Pathetic Christmas "comedy" is laughable in effort
30 December 2005 | by See all my reviews

"Christmas with the Kranks" deserves a place among not only the worst holiday movies ever made, but one of the worst of all time in ANY genre.

The story closely follows the novel by John Grisham. The book itself is challenged from the get-go because it employs a formula which is all too familiar among holiday fare: the man who has lost his enthusiasm for the Christmas season but eventually goes through a personal redemption which restores his spirit. It is a theme that has been visited by everyone from Charles Dickens to Dr. Seuss, and so needs a lot of creativity and hard work to appear original. Unfortunately, Grisham"s plot followed a very predictable course and the result is a tale that is so tiresome that you can even sense the actors and the director of the film version were just as completely bored by the premise as most viewers will be.

The story also suffers from the assumption that a family not blatantly participating in outdoor lighting, greeting card sending, party-throwing, etc. would be branded and immediately set apart as rejects of their local society. I don't know about the neighborhood where John Grisham lives, but in my midwest suburb, most of the houses don't even bother to decorate at all. Yet I don't see neighborhood protests occurring every Christmas season. Further, in an age when Nativity scenes are routinely banned from public display and use of the word "Christmas" itself is discouraged as politically incorrect, it is hard to believe there would be such widespread condemnation of one family's decision to "skip Christmas" so they can go on a Caribbean cruise.

Having read the book, I was curious to see if the movie version improved upon the sub-par story. It is much, much worse. The development of the main character, Luther Krank (played by Tim Allen), into a man who is tired of the Christmas grind went too fast in the book and in the movie is barely established at all. In fact, we are led to believe it all comes about after one scene in which Luther makes a dash into a specialty foods store in the pouring rain to pick up a couple of items for his wife. What passes for creative slapstick at this time is Luther getting splashed by a car and his foot being submerged in a watery pothole.

Brace yourself, because that is about as original as the pranks in this film get.

While the main characters - Luther, and his wife, Nora (played by Jamie Lee Curtis) are hardly given any time to get INTO character, the character of the neighbors, and the Kranks' relationship to them is given none. It is almost as if the screenplay was written assuming the viewer had read Grisham's book and could fill in all the blanks. Hence, the much needed dynamic tension between the neighbors and the Kranks in order to establish some of the comedy is non-existent. Without build-up or justification, the animosity the neighbors have for the Kranks is forced, untrue, and very unfunny.

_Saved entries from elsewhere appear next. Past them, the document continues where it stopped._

(* ===== verification/FixpointFacts.v ===== *)
(** * Fixpoints of rules: complete on Datalog programs, and not sound

    On programs without function symbols, with ground facts and rules that bind the variables of
    their heads, the engine finds every fact with a derivation up to its limit of iterations.  It
    also finds facts without one. *)

From Stdlib Require Import ZArith Lia List.
From stdpp Require Import base tactics numbers list gmap sets strings pretty.
From S2P Require Import Prelude Collections Cid Ir Reasoning UnifyFacts ReasoningFacts ReasoningLimits Recursive RecursiveFacts FixpointEngine.

Section facts.
Context `{CidCrate}.
Implicit Types (t u : Term) (s th : Substitution) (p q g : Predicate) (r : Rule) (kb : KnowledgeBase).

(** ** Terms without function symbols *)
Definition flat t : bool := match t with Fun _ _ => false | _ => true end.
Definition flat_pred p : bool := forallb flat (args p).
Definition flat_range s : Prop := ∀ v t, s !! v = Some t → flat t = true.

Lemma flat_pred_In p : flat_pred p = true ↔ ∀ t, t ∈ args p → flat t = true.
Proof. unfold flat_pred. rewrite forallb_forall. by setoid_rewrite list_elem_of_In. Qed.
Lemma flat_apply t s : flat t = true → flat_range s → flat (apply_subst_term t s) = true.
Proof. intros Ht Hs. destruct t; try done. simpl. destruct (s !! v) eqn:Hv; [by eapply Hs|done]. Qed.
Lemma flat_apply_pred p s : flat_pred p = true → flat_range s → flat_pred (apply_subst_predicate p s) = true.
Proof.
  rewrite !flat_pred_In. intros Hp Hs t (u & <- & Hu)%elem_of_list_map. apply flat_apply; auto.
Qed.
Lemma flat_range_empty : flat_range ∅.
Proof. intros v t. by rewrite lookup_empty. Qed.
Lemma flat_range_insert v t s : flat t = true → flat_range s → flat_range (<[v := t]> s).
Proof. intros Ht Hs w u. rewrite lookup_insert_Some. intros [[_ <-]|[_ ?]]; [done|by eapply Hs]. Qed.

It is unsettling to watch highly paid actors go through the motions, looking as tired as the story. It is as if they themselves had no faith in the film, and just couldn't wait to get it done and over with. Ditto for the director. I can just visualize the director saying, "Okay, Tim, Jaimie Lee. One take and let's move on to the next one."

Even the cinematography looks tired and passionless. It appears as if even the outdoor scenes were filmed in a brightly lit studio. The story ached for a wide angle or bird's-eye panorama of the neighborhood to emphasize the Kranks' lack of participation with the lighting displays but we never see such a view. In addition, the scenery itself is so brightly lit you can hardly tell a difference between the Kranks' "dark" undecorated house and the well-lit homes of his neighbors.

When a comedy falls this flat it is not pretty. Especially when the script tries to inject some instant pathos at the last scene! Ironically, Luther's "conversion" into a caring person, a scene that is intended to be moving, may be the most laughable aspect of a film that is entirely contrived and more pathetic than anything else.